The medical aid group – Doctors Without Borders – is warning of “dire consequences” due to a flatlining of international AIDS funding.
The group – also known as MSF – has released a new report called No Time to Quit: AIDS treatment gap widening in Africa. It’s based on an analysis of HIV/AIDS related programs in seven countries: Malawi, Mozambique, Zimbabwe, South Africa, Lesotho, Kenya, Uganda and DRC.
The report says donor countries are “backing away” from their commitments to HIV/AIDS.
Emi MacLean, U.S. director of the Essential Medicines Campaign for Doctors Without Borders, says there are four million people alive today thanks to donor funding for AIDS drugs, known as anti-retrovirals (ARVs). But she says progress could be reversed by a shortage of funds.
“For the past year, we at MSF have become increasingly alarmed by how the HIV/AIDS treatment landscape is shifting. The global Fund (for AIDS, Tuberculosis and Malaria) and the countries that fund it…are all beginning to retreat from their commitments to the global HIV response,” she says.
She says the trend may indicate “going back to a time of more rationed care and treatment.”
Shortfalls
“The Global Fund is facing a severe shortfall in funds to meet the demand, with various countries, including the U.S., announcing a reduction of contributions to the fund. The funding limitations threaten a core principle of the Global Fund – that demand by countries and quality of proposals will drive funding choices,” says MacLean.
The Doctors Without Borders report bases its findings on anecdotal evidence from its teams in Africa.
“Patients are being shuffled around from one clinic to another because of limited treatment slots. There are now new waiting lists; and doctors and nurses facing the agonizing choice of which patients they should treat – a patient who arrives very sick with late stage AIDS or the patient not yet sick, but who needs treatment and will get sick quickly without it,” she says.
MSF teams in Zimbabwe, South Africa and Uganda report HIV infected people are not getting into treatment programs as soon as they should.

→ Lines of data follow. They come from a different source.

Definition AddOrUpdateWorkload (sc : serviceCache) (workload : ptr) : Go waypointCache bool :=
  x ← load_wl workload;
  let uid := wl_uid x in
  let unassociated :=
    waypoint ← gets (fun w => workloadToWaypoint w !! uid);
    match waypoint with
    | Some waypoint =>
        modify (set_wlTo (delete uid));;
        call_associated waypoint (deleteWorkload uid)
    | None => mret tt
    end;;
    mret true in
  match wl_waypoint x with
  | None => unassociated
  | Some g =>
      if has_address g then unassociated
      else
        let waypointResourceName := waypoint_name g in
        waypoint ← gets (fun w => workloadToWaypoint w !! uid);
        match waypoint with
        | Some waypoint =>
            if decide (waypoint <> waypointResourceName) then
              modify (set_wlTo (delete uid));;
              call_associated waypoint (deleteWorkload uid)
            else mret tt
        | None => mret tt
        end;;
        associated ← gets (fun w => associatedObjects w !! waypointResourceName);
        ret ← match associated with
              | Some associated =>
                  match waypointAddress associated with
                  | Some addr => updateWorkloadWaypoint workload addr;; mret true
                  | None => mret false
                  end
              | None =>
                  addrs ← match GetService waypointResourceName sc with
                          | Some ws => y ← load_svc ws; mret (svc_addresses y)
                          | None => mret []
                          end;
                  match addrs with
                  | addr :: _ =>
                      updateWorkloadWaypoint workload addr;;
                      modify (set_associated (<[waypointResourceName := newAssociatedObjects (Some addr)]>));;
                      mret true
                  | [] =>
                      modify (set_associated (<[waypointResourceName := newAssociatedObjects None]>));;
                      mret false
                  end
              end;
        modify (set_wlTo (<[uid := waypointResourceName]>));;
        call_associated waypointResourceName (addWorkload uid workload);;
        mret ret
  end.

Definition DeleteWorkload (uid : string) : Go waypointCache unit :=
  waypoint ← gets (fun w => workloadToWaypoint w !! uid);
  match waypoint with
  | Some waypoint =>
      modify (set_wlTo (delete uid));;
      a ← gets (fun w => associatedObjects w !! waypoint);
      match a with
      | Some associated => modify (set_associated (<[waypoint := deleteWorkload uid associated]>))
      | None => mret tt
      end
  | None => mret tt
  end.

(** [associated.update(addr)] *)
Definition update `{Env} (name : string) (a : waypointAssociatedObjects) (addr : NetworkAddress)
    : Go waypointCache (list ptr * list ptr) :=
  modify (set_associated (<[name := mkAssociated (Some addr) (services a) (workloads a)]>));;
  ss ← range (map_to_list (services a));
  fold_each (ss.*2) tt (fun _ svc => updateServiceWaypoint svc addr);;
  ws ← range (map_to_list (workloads a));
  fold_each (ws.*2) tt (fun _ workload => updateWorkloadWaypoint workload addr);;
  mret (ss.*2, ws.*2).

(** The text forms of two addresses are equal exactly when the addresses are. *)
Definition Refresh `{Env} (svc : ptr) : Go waypointCache (list ptr * list ptr) :=
  x ← load_svc svc;
  match svc_addresses x with
  | [] => mret ([], [])
  | address :: _ =>
      let resourceName := Service_ResourceName x in
      a ← gets (fun w => associatedObjects w !! resourceName);
      match a with
      | None => mret ([], [])
      | Some associated =>
          if decide (waypointAddress associated = Some address) then mret ([], [])
          else update resourceName associated address
      end
  end.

“A letter from the U.S. Centers for Disease Control in Uganda to PEPFAR implementing partners suggests that rationing to be ‘the sickest patients, eligible pregnant women, children, pedi (pediatric) HIV patients and family members of persons on ART (anti-retroviral therapy),’” she says.
MacLean says such rationing “moves programs backwards…even though the science and the medical advice is unanimous that treatment should start earlier.”
VOA has requested a response from PEPFAR (President’s Emergency Plan for AIDS Relief) officials to the MSF report.